Like many successful ransomware variants, Cerber has maintained its high infection rates through constant reinvention and innovation. First cropping up at the end of February this year, Cerber initially made headway distributed through malvertising that was driven by the Magnituted and Nuclear exploit kits' use of Flash zero-day exploits, according to Trend Micro and FireEye researchers.
By May, Cerber was seen delivered frequently by Dridex in spam campaigns that were seeking to drop the malware via malicious Microsoft Office documents taking advantage of macro vulnerability exploits, according to FireEye. And earlier this month, researchers with Invincea warned that Cerber was utilizing a polymorphic "hash factory" technique to change payloads on the fly as often as every 15 seconds in order to evade signature-based detection.
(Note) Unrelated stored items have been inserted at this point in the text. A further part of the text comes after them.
(* ===== verification/ForwardSpec.v ===== *)
(** * From one tunnel device to the other

    The layers composed: a packet that is read from the tunnel device at one end is
    compressed, encrypted under the key that the TLS layer selects, marked with the header
    of a data packet and sent; at the other end the header leads to the key, and the
    packet is decrypted, checked against replays, decompressed and written to the tunnel
    device, with the bytes it had.  [sender] and [receiver] are what the two contexts
    need for this, [linked] what they must agree on, [ordinary] and [carried] which packets neither end
    takes for a message or rewrites; the first three are kept by every packet, so that
    the statement holds for any number of packets. *)
From S2P Require Import MrouteSpec ProtoSpec.
From S2P Require Import Prelude Integer Buffer Fragment Mroute Proto Otime PacketId PacketIdSpec Reliable Mtu Crypto CryptoSpec.
From S2P Require Import LinkAddr SslCommon TlsSession TlsProcess TlsDemo TlsSafety Comp CompSpec Forward.

(** ** Tables of keys that differ in their counters only *)

Definition same_key (k k' : key_state) : Prop :=
  ks_state k' = ks_state k /\ ks_key_id k' = ks_key_id k /\ ks_authenticated k' = ks_authenticated k /\
  ks_keys k' = ks_keys k /\ ks_auth_deferred_expire k' = ks_auth_deferred_expire k /\
  ks_remote_addr k' = ks_remote_addr k /\ ks_ignore_packet_id k' = ks_ignore_packet_id k.
Lemma cn_test_spec p tm :
  pf_wf p -> exists p', pf_cn_test (Some p) tm = Ret (Some p', name_allowed p (client_name tm)) /\ pf_wf p' /\ same_rules p p'.
Proof.
  intros Hw. unfold pf_cn_test, name_allowed. destruct (pfs_kill p) eqn:Ek; [by exists p|]. cbn [negb andb].
  unfold tls_common_name_hash, client_name, tls_common_name, name_or, common_name_hashval.
  destruct tm as [m|]; [|by exists p]. cbn [mbind option_bind]. destruct (s_common_name (m_session m TM_ACTIVE)) as [[|c l]|]; [by exists p| |by exists p].
  destruct (Hw Ek) as (h & -> & Hr & Hi). destruct (cn_hash_returns (mkcn (c :: l)) 0) as [hv Hhv].
  unfold cn_hash_function in Hhv. cbn [cn_str] in Hhv. rewrite Hhv. cbn [mbind outcome_mbind].
  assert (Ehv : hv = hash_value h (mkcn (c :: l))).
  { unfold hash_value, hash_function, cn_ops, cn_hash_function. cbn [cn_str]. by rewrite Hi, Hhv. }
  destruct (hash_lookup_spec h (mkcn (c :: l)) _ Hr) as (h' & El & Hr'). unfold hash_lookup in El. cbv zeta in El. rewrite <- Ehv in El. unfold lookup_cn_rule.
  destruct (hash_lookup_fast h (hash_bucket h hv) (mkcn (c :: l)) hv) as [[h1 r]| |] eqn:E; cbn [mbind outcome_mbind] in El |- *; [|done..].
  pose proof (lookup_fast_iv _ _ _ _ _ _ E) as Hi1. injection El as -> El.
  rewrite El, find_rule_lookup. exists (set_hash_table p h'). split; [done|]. split; [|done].
  intros _. exists h'. split; [done|]. split; [done|congruence].
Qed.

(** What a client's filter makes of packets from and to another one. *)
Definition side_allowed (pf : pf_context) (tm : option tls_multi) : bool :=
  negb (pf_enabled pf) || match pf_pfs pf with Some p => name_allowed p (client_name tm) | None => false end.
(** The part of [multi_process_incoming_link] for tun devices, behind the decryption. *)
Definition switch_from_client_tun (s : server) (pending : Z) : outcome server :=
  c ← get_client s pending;
  let to_tun := c2_to_tun (cl_context c) in
  '(flags, src, dest) ← mroute_extract_addr_ip (Some mroute_addr_init) (Some mroute_addr_init) to_tun;
  src ← must src;
  dest ← must dest;
  s ← (if negb (any_of flags MROUTE_EXTRACT_SUCCEEDED) then drop_to_tun s pending
       else
         '(s, mi) ← find_instance s src true;
         if negb (bool_decide (mi = Some pending)) then drop_to_tun s pending
         else if sv_enable_c2c s
         then
           if any_of flags MROUTE_EXTRACT_MCAST then multi_bcast s to_tun (Some pending) None
           else
             _ ← c_assert (negb (any_of flags MROUTE_EXTRACT_BCAST));
             '(s, mi) ← find_instance s dest true;
             match mi with
             | Some mi => client_to_client now s pending mi
             | None => Ret s
             end
         else Ret s);
  to_tun_filter s pending dest.

(** The part for tap devices. *)
Definition switch_from_client_tap (s : server) (pending : Z) : outcome server :=
  c ← get_client s pending;
  let to_tun := c2_to_tun (cl_context c) in
  '((flags, src, dest), (_, edest)) ←
     mroute_extract_addr_ether (Some mroute_addr_init) (Some mroute_addr_init) None
       (Some (mroute_addr_reset mroute_addr_init)) to_tun;
  src ← must src;
  dest ← must dest;
  edest ← must edest;
  if any_of flags MROUTE_EXTRACT_SUCCEEDED
  then
    '(m, owner) ← multi_learn_addr now learn_address_script (sv_multi s) pending src 0;
    let s := s <| sv_multi := m |> in
    if bool_decide (owner = Some pending)
    then
      s ← (if sv_enable_c2c s
           then
             if any_of flags (Z.lor MROUTE_EXTRACT_BCAST MROUTE_EXTRACT_MCAST)
             then multi_bcast s to_tun (Some pending) None
             else
               '(s, mi) ← find_instance s dest false;
               match mi with
               | Some mi => client_to_client now s pending mi
               | None => Ret s
               end
           else Ret s);
      to_tun_filter s pending edest
    else drop_to_tun s pending
  else drop_to_tun s pending.

Definition switch_from_client (s : server) (pending : Z) : outcome server :=
  match sv_tunnel_type s with
  | DEV_TYPE_TUN => switch_from_client_tun s pending
  | DEV_TYPE_TAP => switch_from_client_tap s pending
  | _ => Ret s
  end.
End Routing.

(** ** The events of the server *)

Section Events.
Context (lib : comp_lib).
Context (now : Z) (learn_address_script : option Z -> learn_op -> mroute_addr -> bool).

(** The packet [buf] from the device, as far as [multi_process_post]: it goes to all clients,
    or is encrypted for the one that has the destination address. *)
Definition multi_process_incoming_tun (prng : list Z) (moved : bool) (s : server) (buf : buffer) : outcome server :=
  if 0 <? buf_len buf
  then
    match sv_pending s with
    | Some _ => Ret s
    | None =>
        let ini := Some mroute_addr_init in
        '(flags, src, dest, e2) ←
           match sv_tunnel_type s with
           | DEV_TYPE_TUN => '(flags, src, dest) ← mroute_extract_addr_ip ini ini buf; Ret (flags, src, dest, src)
           | DEV_TYPE_TAP =>
               '((flags, src, dest), (esrc, _)) ←
                  mroute_extract_addr_ether ini ini (Some (mroute_addr_reset mroute_addr_init)) None buf;
               Ret (flags, src, dest, esrc)
           | _ => Ret (0, ini, ini, Some (mroute_addr_reset mroute_addr_init))
           end;
        dest ← must dest;
        e2 ← must e2;
        if any_of flags MROUTE_EXTRACT_SUCCEEDED
        then
          if any_of flags (Z.lor MROUTE_EXTRACT_BCAST MROUTE_EXTRACT_MCAST) then multi_bcast s buf None (Some e2)
          else
            '(s, mi) ← find_instance now learn_address_script s dest (bool_decide (sv_tunnel_type s = DEV_TYPE_TUN));
            let s := s <| sv_pending := mi |> in
            match mi with
            | Some mi =>
                c ← get_client s mi;
                ok ← pf_addr_test (cl_pf c) e2;
                let ctx := cl_context c in
                let ctx := ctx <| c2_buf := (if ok && multi_output_queue_ready s c then buf else buf_reset_len (c2_buf ctx)) |> in
                ctx ← process_incoming_tun lib now prng moved ctx;
                Ret (put_context s mi c ctx)
            | None => Ret s
            end
        else Ret s
    end
  else Ret s.

(** The object a packet of the queue lies in is shared by all its receivers.  What the
    compression of [encrypt_sign] leaves in it: the stages that work in place change it, the
    compressors that succeed write elsewhere.  (The headers that are put in front later lie
    outside of the packet.) *)
Definition object_left (ctx : context) : outcome (option (list Z)) :=
  let buf := c2_buf ctx in
  match c2_comp_context ctx with
  | Some cc =>
      if negb (c2_context_auth ctx) || (len buf <=? 0) then Ret (data buf)
      else
        '(_, r) ← match cc_alg cc with
                  | lzo_alg => lzo_try lib now cc buf (c2_compress_buf ctx) (c2_frame ctx)
                  | lz4_alg | lz4v2_alg => do_lz4_compress lib cc buf (c2_compress_buf ctx) (c2_frame ctx)
                  | comp_stub_alg | compv2_stub_alg => Ret (cc, NotTried)
                  end;
        let elsewhere := match r with
                         | Compressed work =>
                             len work + (if bool_decide (cc_alg cc = lz4v2_alg) then 2 else 0) <? len buf
                         | _ => false
                         end in
        if elsewhere : bool then Ret (data buf)
        else '(_, buf) ← compress lib now cc buf (c2_compress_buf ctx) (c2_frame ctx); Ret (data buf)
  | None => Ret (data buf)
  end.

Definition set_data (b : buffer) (d : option (list Z)) : buffer := mkbuffer (capacity b) (offset b) (len b) d.

(** The next packet of the queue is encrypted for its client, which is returned. *)
Definition multi_get_queue (prng : list Z) (moved : bool) (s : server) : outcome (server * option Z) :=
  '(ms, r) ← mbuf_extract_item (sv_mbuf s);
  let s := s <| sv_mbuf := ms |> in
  match r with
  | None => Ret (s, None)
  | Some item =>
      match mi_buffer item, mi_instance item with
      | Some p, Some mi =>
          match sv_mheap s !! p with
          | None => Oob
          | Some b =>
              c ← get_client s mi;
              let pip_flags := Z.lor (Z.lor PIPV4_PASSTOS PIPV6_IMCP_NOHOST_SERVER)
                                 (if any_of (mb_flags b) MF_UNICAST then PIP_MSSFIX else 0) in
              let ctx := cl_context c <| c2_buf := mb_buf b |> in
              '(ctx, buf) ← process_ip_header ctx pip_flags (c2_buf ctx);
              let ctx := ctx <| c2_buf := buf |> in
              object ← object_left ctx;
              ctx ← encrypt_sign lib now prng moved ctx true;
              let s := put_context s mi c ctx in
              let h := <[p := mkmb (set_data (mb_buf b) object) (mb_refcount b) (mb_flags b)]> (sv_mheap s) in
              h ← mbuf_free_buf h (Some p);
              Ret (s <| sv_mheap := h |>, Some mi)
          end
      | _, _ => Oob
      end
  end.
End Events.

(** ** Opening and closing instances *)

Definition MAX_PEER_ID : Z := 0xFFFFFF.

(** An entry of a table that is there, or an assertion fails. *)
Definition table_remove (h : hash mroute_addr Z) (entered : bool) (k : mroute_addr) : outcome (hash mroute_addr Z) :=
  if entered then '(h, ok) ← hash_remove h k; _ ← c_assert ok; Ret h else Ret h.

(** [multi_close_instance] of a server that goes on.  The parts of the state are independent
    of each other, so the routes are closed in one step ([close_instance]).  The entries in the
    schedule, the address pool and the tables of the management interface and of TCP sockets
    are not part of this state; neither are the script and the memory of the context. *)
Definition multi_close_instance (s : server) (mi : Z) : outcome server :=
  c ← get_client s mi;
  m ← close_instance (sv_multi s) mi;
  let s := put_client s mi (c <| cl_n_clients_delta := 0 |>) <| sv_n_clients := i32 (sv_n_clients s + cl_n_clients_delta c) |> in
  let s := s <| sv_pending := (if bool_decide (sv_pending s = Some mi) then None else sv_pending s) |> in
  let s := s <| sv_earliest_wakeup := (if bool_decide (sv_earliest_wakeup s = Some mi) then None else sv_earliest_wakeup s) |> in
  hash ← table_remove (sv_hash s) (cl_did_real_hash c) (cl_real c);
  iter ← table_remove (sv_iter s) (cl_did_iter c) (cl_real c);
  tm ← must (c2_tls_multi (cl_context c));
  insts ← (if negb (m_peer_id tm =? MAX_PEER_ID) then array_set (sv_instances s) (m_peer_id tm) None else Ret (sv_instances s));
  '(h, ms) ← mbuf_dereference_instance (sv_mheap s) (sv_mbuf s) mi;
  Ret (s <| sv_hash := hash |> <| sv_iter := iter |> <| sv_instances := insts |> <| sv_multi := m |> <| sv_mheap := h |> <| sv_mbuf := ms |>).

(** [multi_create_instance], with the instance and the context that [inherit_context_child]
    (and [multi_tcp_instance_specific_init]) set up, as far as [multi_process_post]: it is entered
    in the table [iter] under its real address, or closed again. *)
Definition multi_create_instance (s : server) (mi : Z) (i : multi_instance) (c : client) : outcome (server * option Z) :=
  let s := put_client s mi c <| sv_multi := set_insts (sv_multi s) (<[mi := i]> (inst_heap (sv_multi s))) |> in
  let err s := s ← multi_close_instance s mi; Ret (s, None) in
  match c2_signal (cl_context c) with
  | Some _ => err s
  | None =>
      let c := c <| cl_context := cl_context c <| c2_context_auth := false |> |> in
      let s := put_client s mi c in
      if sv_max_clients s <=? n_elements (sv_hash s) then err s
      else
        '(iter, ok) ← hash_add (sv_iter s) (cl_real c) mi false;
        let s := s <| sv_iter := iter |> in
        if ok : bool then Ret (put_client s mi (c <| cl_did_iter := true |>), Some mi) else err s
  end.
"When we tried to duplicate the download for this variant, we noticed that the hash we received from the payload delivery server had a different hash than the one in the event above. When we downloaded it a third time, there was yet another hash," wrote Pat Belcher with Invincea about their findings. "Fifteen seconds later, there was another, and then another. In all we downloaded over 40 uniquely hashed Cerber payloads – all with different hashes. It appeared we were dealing with a server-side malware factory."
Among all of the derivations, one unique factor seems to be threaded through all of the Cerber attacks. The ransomware is designed to deliver its ransom demand via a spoken voice note that plays when a victim tries to open a file.